Segment Start: THE INPUT
(** The parts of [done], seen by the counters of a method. *)
Lemma done_bytes_method m m' k key maxkey bytes t :
  good t -> key <> maxkey ->
  counter (done_bytes m' key maxkey bytes t) ["method"; m; k] =
    if decide (m' = m) then
      if decide (bytes > 0) then
        if decide (k = key) then wrap64 (counter t ["method"; m; k] + bytes)
        else if decide (k = maxkey) then Z.max (wrap64 (counter t ["method"; m; k])) bytes
        else counter t ["method"; m; k]
      else counter t ["method"; m; k]
    else counter t ["method"; m; k].
Proof.
  intros Hg Hne. unfold done_bytes. destruct (decide (bytes > 0)).
  - rewrite method_max_method, method_Add_method by eauto. repeat case_decide; naive_solver.
  - by case_decide.
Qed.

Lemma done_err_method m m' k err t :
  good t ->
  counter (done_err m' err t) ["method"; m; k] =
    if decide (m' = m) then
      if err then
        if decide (k = "errors") then wrap64 (counter t ["method"; m; k] + 1)
        else counter t ["method"; m; k]
      else counter t ["method"; m; k]
    else counter t ["method"; m; k].
Proof.
  intros Hg. unfold done_err. destruct err.
  - rewrite method_Add_method by eauto. repeat case_decide; naive_solver.
  - by case_decide.
Qed.

Lemma done_machine_method a m m' k elapsed t :
  good t ->
  counter (done_machine a m' elapsed t) ["method"; m; k] = counter t ["method"; m; k].
Proof.
  intros Hg. unfold done_machine. case_decide; [|done].
  by rewrite machine_max_method, machine_Add_method by eauto.
Qed.

Lemma done_on_method a m m' k ns req rep err t :
  good t ->
  counter (done a m' ns req rep err t) ["method"; m; k] =
    if decide (m' = m) then
      done_effect k {| cs_elapsed := Z.quot ns 1000000; cs_req := req; cs_rep := rep; cs_err := err |}
        (counter t ["method"; m; k])
    else counter t ["method"; m; k].
Proof.
  intros Hg. unfold done, done_effect; cbv zeta; cbn [cs_elapsed cs_req cs_rep cs_err].
  rewrite done_machine_method, method_max_method, done_err_method, done_bytes_method,
    done_bytes_method, method_Add_method by (done || eauto 12).
  destruct (decide (m' = m)) as [->|].
  - generalize (counter t ["method"; m; k]) as v. intros v. clear Hg t.
    destruct err; destruct (decide (req > 0)); destruct (decide (rep > 0)); key_tac k.
  - done.
Qed.

Lemma Start_on_method a m m' k t :
  good t ->
  counter (Start a m' t) ["method"; m; k] =
    if decide (m' = m) then
      if decide (k = "count") then wrap64 (counter t ["method"; m; k] + 1)
      else counter t ["method"; m; k]
    else counter t ["method"; m; k].
Proof.
  intros Hg. unfold Start. case_decide.
  - by rewrite machine_Add_method, method_Add_method by eauto.
  - by rewrite method_Add_method by eauto.
Qed.

Lemma Start_on_machine a a' m m' k t :
  good t -> a <> "" ->
  counter (Start a' m' t) ["machine"; a; "method"; m; k] =
    if decide (a' = a /\ m' = m) then
      if decide (k = "count") then wrap64 (counter t ["machine"; a; "method"; m; k] + 1)
      else counter t ["machine"; a; "method"; m; k]
    else counter t ["machine"; a; "method"; m; k].
Proof.
  intros Hg Ha. unfold Start. destruct (decide (a' <> "")) as [Hn|Hn].
  - by rewrite machine_Add_machine, method_Add_machine by eauto.
  - rewrite method_Add_machine by eauto. rewrite (decide_False (P := a' = a /\ m' = m)); [done|].
    intros [-> _]. auto.
Qed.

(** What the end of a call adds to the counters of its machine. *)
Definition done_effect_machine (k : string) (cs : call_stat) (v : Z) : Z :=
  if decide (k = "time") then wrap64 (v + cs_elapsed cs)
  else if decide (k = "maxtime") then Z.max (wrap64 v) (cs_elapsed cs)
  else v.

Lemma done_on_machine a a' m m' k ns req rep err t :
  good t -> a <> "" ->
  counter (done a' m' ns req rep err t) ["machine"; a; "method"; m; k] =
    if decide (a' = a /\ m' = m) then
      done_effect_machine k
        {| cs_elapsed := Z.quot ns 1000000; cs_req := req; cs_rep := rep; cs_err := err |}
        (counter t ["machine"; a; "method"; m; k])
    else counter t ["machine"; a; "method"; m; k].
Proof.
  intros Hg Ha. unfold done, done_effect_machine; cbv zeta; cbn [cs_elapsed].
  set (t5 := max _ _ _ _).
  assert (Hg5 : good t5) by (unfold t5; eauto 15).
  assert (H5 : counter t5 ["machine"; a; "method"; m; k] = counter t ["machine"; a; "method"; m; k]).
  { unfold t5. rewrite method_max_machine by eauto 15. unfold done_err, done_bytes.
    destruct err; repeat case_decide;
      by rewrite ?method_Add_machine, ?method_max_machine, ?method_Add_machine,
        ?method_max_machine, ?method_Add_machine by eauto 15. }
  unfold done_machine. destruct (decide (a' <> "")) as [Hn|Hn].
  - rewrite machine_max_machine, machine_Add_machine, H5 by eauto.
    destruct (decide (a' = a /\ m' = m)); [|done]. key_tac k.
  - rewrite H5, decide_False; [done|]. intros [-> _]. auto.
Qed.

(** The fold of the effects over a list of events. *)
Lemma omap_snoc {A B} (f : A -> option B) l x :
  omap f (l ++ [x]) = omap f l ++ (match f x with Some y => [y] | None => [] end).
Proof. rewrite omap_app. simpl. by destruct (f x). Qed.

Lemma run_events_snoc es e : run_events (es ++ [e]) = apply_event (run_events es) e.
Proof. unfold run_events. by rewrite foldl_snoc. Qed.

Lemma dones_of_ok sel es :
  Forall event_ok es ->
  Forall (fun cs => in_int64 (cs_elapsed cs) /\ in_int64 (cs_req cs) /\ in_int64 (cs_rep cs))
    (dones_of sel es).
Proof.
  intros H. induction H as [|e es He Hes IH]; [constructor|].
  destruct e as [a m|a m ns req rep err]; [done|]. cbn. destruct (sel a m); [|done].
  constructor; [|done]. destruct He as (H1 & H2 & H3). split; [|done]. by apply quot_in_int64.
Qed.

Lemma count_fold m es :
  counter (run_events es) ["method"; m; "count"] =
    wrap64 (Z.of_nat (length (starts_of (on_method m) es))).
Proof.
  induction es as [|e es IH] using rev_ind; [done|].
  pose proof (run_events_good es) as Hg.
  rewrite run_events_snoc. unfold starts_of in *. rewrite omap_snoc, length_app.
  destruct e as [a m'|a m' ns req rep err]; cbn [apply_event].
  - rewrite Start_on_method, IH by done. unfold on_method. case_decide; case_bool_decide; try done.
    + rewrite (decide_True (P := "count" = "count")) by done. rewrite wrap64_add. f_equal. simpl. lia.
    + by rewrite Nat.add_0_r.
  - rewrite done_on_method, IH by done. simpl. rewrite Nat.add_0_r. by case_decide.
Qed.

Lemma done_fold m k es :
  k <> "count" ->
  counter (run_events es) ["method"; m; k] =
    foldl (fun v cs => done_effect k cs v) 0 (dones_of (on_method m) es).
Proof.
  intros Hk. induction es as [|e es IH] using rev_ind; [done|].
  pose proof (run_events_good es) as Hg.
  rewrite run_events_snoc. unfold dones_of in *. rewrite omap_snoc, foldl_app.
  destruct e as [a m'|a m' ns req rep err]; cbn [apply_event].
  - rewrite Start_on_method, IH by done. rewrite (decide_False (P := k = "count")) by done.
    by case_decide.
  - rewrite done_on_method, IH by done. unfold on_method. by case_decide; case_bool_decide.
Qed.

Lemma machine_fold a m k es :
  a <> "" -> k <> "count" ->
  counter (run_events es) ["machine"; a; "method"; m; k] =
    foldl (fun v cs => done_effect_machine k cs v) 0 (dones_of (on_machine a m) es).
Proof.
  intros Ha Hk. induction es as [|e es IH] using rev_ind; [done|].
  pose proof (run_events_good es) as Hg.
  rewrite run_events_snoc. unfold dones_of in *. rewrite omap_snoc, foldl_app.
  destruct e as [a' m'|a' m' ns req rep err]; cbn [apply_event].
  - rewrite Start_on_machine, IH by done. rewrite (decide_False (P := k = "count")) by done.
    by case_decide.
  - rewrite done_on_machine, IH by done. unfold on_machine. by case_decide; case_bool_decide.
Qed.

Lemma machine_count_fold a m es :
  a <> "" ->
  counter (run_events es) ["machine"; a; "method"; m; "count"] =
    wrap64 (Z.of_nat (length (starts_of (on_machine a m) es))).
Proof.
  intros Ha. induction es as [|e es IH] using rev_ind; [done|].
  pose proof (run_events_good es) as Hg.
  rewrite run_events_snoc. unfold starts_of in *. rewrite omap_snoc, length_app.
  destruct e as [a' m'|a' m' ns req rep err]; cbn [apply_event].
  - rewrite Start_on_machine, IH by done. unfold on_machine. case_decide; case_bool_decide; try done.
    + rewrite (decide_True (P := "count" = "count")) by done. rewrite wrap64_add. f_equal. simpl. lia.
    + by rewrite Nat.add_0_r.
  - rewrite done_on_machine, IH by done. simpl. rewrite Nat.add_0_r. by case_decide.
Qed.

Lemma foldl_errors (l : list call_stat) v :
  foldl (fun v cs => if cs_err cs then wrap64 (v + 1) else v) (wrap64 v) l =
    wrap64 (v + Z.of_nat (length (filter (fun cs => cs_err cs = true) l))).
Proof.
  revert v. induction l as [|x l IH]; intros v; simpl; [by rewrite Z.add_0_r|].
  rewrite filter_cons. destruct (cs_err x); simpl.
  - rewrite wrap64_add, IH. f_equal. lia.
  - by rewrite IH.
Qed.

(** Folds of additions and of maxima. *)
Section folds.
Variable f : call_stat -> Z.

Lemma foldl_add (l : list call_stat) v :
  foldl (fun v cs => wrap64 (v + f cs)) (wrap64 v) l = wrap64 (v + sum (f <$> l)).
Proof.
  revert v. induction l as [|x l IH]; intros v; [by rewrite Z.add_0_r|].
  rewrite fmap_cons. cbn [foldl]. rewrite wrap64_add, IH. f_equal. unfold sum. cbn [foldr]. lia.
Qed.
Segment End: THE INPUT
Looking at the data above, write out exactly the lines that start at the one containing "- by rewrite machine_Add_machine, method_Add_machine" and end at the one containing "(** What the"; include both and nothing beyond.

  - by rewrite machine_Add_machine, method_Add_machine by eauto.
  - rewrite method_Add_machine by eauto. rewrite (decide_False (P := a' = a /\ m' = m)); [done|].
    intros [-> _]. auto.
Qed.

(** What the end of a call adds to the counters of its machine. *)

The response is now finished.